Today, hotels are competing more directly with standalone restaurants and bars, and one of the most effective ways to come out on top is through strategic partnerships with local restaurants and chefs. By aligning with established, beloved brands, hotels can elevate their offerings, attract a broader audience, and reinforce their role as an integrated part of the neighborhood—not just a place to crash between the actual plans.

Storytelling Through Place: Designing with the Neighborhood 

Storytelling has long been central to hotel design; it grounds a property in its location and creates a more engaging visitor experience. While that narrative once lived primarily indoors, designers have steadily expanded it outwards. Today, the relationship has become more dynamic, with outdoor environments influencing interior design just as much in return. Hotels are increasingly treating design, both inside and out, as an opportunity to express local identity and deepen their connection to the surrounding community. 

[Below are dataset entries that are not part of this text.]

(* ===== verification/TracerSeccomp.v ===== *)
(** * The trace-all seccomp filter

    The frozen cBPF program of [src/src/linux_pytest/tracer_seccomp.rs], its
    canonical bytes and fingerprint, the compile-time forward-reachability
    checker, and the reference evaluator of the file's unit tests. *)

From S2P Require Import Prelude Monad Bytes.

Definition LINUX_SECCOMP_DATA_SYSCALL_NUMBER_OFFSET_V1 : Z := 0.
Definition LINUX_SECCOMP_DATA_ARCHITECTURE_OFFSET_V1 : Z := 4.
Definition LINUX_BPF_LD_W_ABS_V1 : Z := 0x20.
Definition LINUX_BPF_JMP_JEQ_K_V1 : Z := 0x15.
Definition LINUX_BPF_JMP_JSET_K_V1 : Z := 0x45.
Definition LINUX_BPF_RET_K_V1 : Z := 0x06.
Definition LINUX_AUDIT_ARCH_X86_64_V1 : Z := 0xc000003e.
Definition LINUX_X32_SYSCALL_BIT_V1 : Z := 0x40000000.
Definition LINUX_SECCOMP_RET_KILL_PROCESS_V1 : Z := 0x80000000.
Definition LINUX_SECCOMP_RET_TRACE_V1 : Z := 0x7ff00000.
Definition LINUX_SECCOMP_RET_DATA_MASK_V1 : Z := 0x0000ffff.
Definition TRACE_ALL_NATIVE_SECCOMP_COOKIE_V1 : Z := 0xa731.
Definition TRACE_ALL_NATIVE_SECCOMP_RESULT_V1 : Z :=
  Z.lor LINUX_SECCOMP_RET_TRACE_V1 TRACE_ALL_NATIVE_SECCOMP_COOKIE_V1.
Definition TRACE_ALL_NATIVE_SECCOMP_INSTRUCTION_COUNT_V1 : nat := 7.
Definition TRACE_ALL_NATIVE_SECCOMP_CANONICAL_BYTE_COUNT_V1 : nat :=
  (TRACE_ALL_NATIVE_SECCOMP_INSTRUCTION_COUNT_V1 * 8)%nat.
Definition TRACE_ALL_NATIVE_SECCOMP_BYTES_FNV1A64_V1 : Z := 0x1fb7ac427a7bad22.

Definition trace_all_native_seccomp_cookie_spec_v1 : Z :=
  TRACE_ALL_NATIVE_SECCOMP_COOKIE_V1.

Record LinuxSockFilterV1 := {
  code : Z;
  jump_true : Z;
  jump_false : Z;
  operand : Z;
}.

Definition TRACE_ALL_NATIVE_SECCOMP_FILTER_INSTRUCTIONS_V1 : list LinuxSockFilterV1 := [
  {| code := LINUX_BPF_LD_W_ABS_V1; jump_true := 0; jump_false := 0;
     operand := LINUX_SECCOMP_DATA_ARCHITECTURE_OFFSET_V1 |};
  {| code := LINUX_BPF_JMP_JEQ_K_V1; jump_true := 1; jump_false := 0;
     operand := LINUX_AUDIT_ARCH_X86_64_V1 |};
  {| code := LINUX_BPF_RET_K_V1; jump_true := 0; jump_false := 0;
     operand := LINUX_SECCOMP_RET_KILL_PROCESS_V1 |};
  {| code := LINUX_BPF_LD_W_ABS_V1; jump_true := 0; jump_false := 0;
     operand := LINUX_SECCOMP_DATA_SYSCALL_NUMBER_OFFSET_V1 |};
  {| code := LINUX_BPF_JMP_JSET_K_V1; jump_true := 0; jump_false := 1;
     operand := LINUX_X32_SYSCALL_BIT_V1 |};
  {| code := LINUX_BPF_RET_K_V1; jump_true := 0; jump_false := 0;
     operand := LINUX_SECCOMP_RET_KILL_PROCESS_V1 |};
  {| code := LINUX_BPF_RET_K_V1; jump_true := 0; jump_false := 0;
     operand := TRACE_ALL_NATIVE_SECCOMP_RESULT_V1 |}
].

(** Eight bytes per instruction: code, the two jumps, the operand. *)
Definition canonical_instruction_bytes (i : LinuxSockFilterV1) : list Z :=
  le_bytes 2 (code i) ++ [jump_true i; jump_false i] ++ le_bytes 4 (operand i).

Definition canonical_filter_bytes_v1 (program : list LinuxSockFilterV1) : list Z :=
  mjoin (canonical_instruction_bytes <$> program).

Definition TRACE_ALL_NATIVE_SECCOMP_CANONICAL_BYTES_V1 : list Z :=
  canonical_filter_bytes_v1 TRACE_ALL_NATIVE_SECCOMP_FILTER_INSTRUCTIONS_V1.

Definition fnv1a64_v1 (bytes : list Z) : Z := fnv1a64_bytes 0xcbf29ce484222325 bytes.

(** ** The static checker *)

Definition checked_forward_target_v1 (instruction_index : nat) (jump_offset : Z) :
    option nat :=
  let target := (instruction_index + 1 + Z.to_nat jump_offset)%nat in
  if (target <=? instruction_index)%nat
     || (TRACE_ALL_NATIVE_SECCOMP_INSTRUCTION_COUNT_V1 <=? target)%nat
  then None else Some target.

(** One iteration of the scan: [None] is the early [return false]. *)
Definition mark_targets (instruction_index : nat) (instruction : LinuxSockFilterV1)
    (reachable : list bool) : option (list bool) :=
  if code instruction =? LINUX_BPF_LD_W_ABS_V1 then
    target ← checked_forward_target_v1 instruction_index 0;
    Some (<[target:=true]> reachable)
  else if (code instruction =? LINUX_BPF_JMP_JEQ_K_V1)
          || (code instruction =? LINUX_BPF_JMP_JSET_K_V1) then
    true_target ← checked_forward_target_v1 instruction_index (jump_true instruction);
    false_target ← checked_forward_target_v1 instruction_index (jump_false instruction);
    Some (<[false_target:=true]> (<[true_target:=true]> reachable))
  else if negb (code instruction =? LINUX_BPF_RET_K_V1) then None
  else Some reachable.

At New Orleans’ Hotel Tonnelle, named after the French word for “arbor,” a fluid approach to indoor-outdoor design thoroughly immerses guests into a laid-back oasis steeped in the enchanting character of the Garden District. The neighborhood’s signature lush greenery shapes not only the exterior façade and patio, but also extends into interior lounge spaces, reinforcing a cohesive sense of place throughout.

Hilton Garden Inn Ocean City Oceanfront
Hilton Garden Inn Ocean City Oceanfront
The best amenity was here all along. The porch at Hilton Garden Inn Ocean City Oceanfront stretches the full length of the building, creating a shared living room where the Atlantic is always the view. (Dragonfly Image Partners)

Immersion by Design: Sensory Connections to the Environment

Sometimes a destination’s strongest appeal is its natural environment. Every year, thousands of travelers head to Norway to see the Northern Lights or to Japan to see the Cherry Blossoms. Hoteliers have a real opportunity to extend that connection, using outdoor spaces to immerse guests more fully in the landscapes that define a place. 

At Hilton Garden Inn Ocean City Oceanfront, the design pays homage to the iconic Maryland shoreline while maximizing every opportunity for connection to the water. Not only do all 170 guest rooms overlook the Atlantic ocean, allowing each and every visitor to soak in the views from en suite balconies, but a 300-foot-long porch extends the entire length of the building. The porch serves as an outdoor living room for guests, extending an invitation to relax, connect, and experience the place they actually came for.

Wellness + Exploration: Pushing Guests Beyond the Property

A good hotelier knows that many of the best guest experiences happen off-property, and the smart ones lean into that, positioning the hotel as a launchpad and curating ways to encourage guests to explore the neighborhood, city, or natural world. 

Fitness is one clear example of this shift. If you’re a traveler who prioritizes your workout, you've probably found a standard hotel gym lacking at some point. In response, some hotels are introducing curated running and walking routes—often integrated into apps with mapped distances and local highlights—designed to get guests outside and engaged with their surroundings. It costs relatively little to execute and delivers something genuinely useful: a reason to explore and create a memory tied to the property.

Connection, Not Containment

The through-line here is pretty simple: outdoor spaces have graduated from passive amenity to active asset. They're economic engines that expand a property's revenue beyond the guest room, storytelling tools that root a hotel in its neighborhood, and community bridges that turn a one-time visitor into a regular. At the end of the day, what guests remember isn't the thread count or the TV size; it’s how a place made them feel connected to a destination. That's what brings them back.

David Shove-Brown is the co-founder and partner of Washington D.C.-based, multidisciplinary architecture and design firm //3877.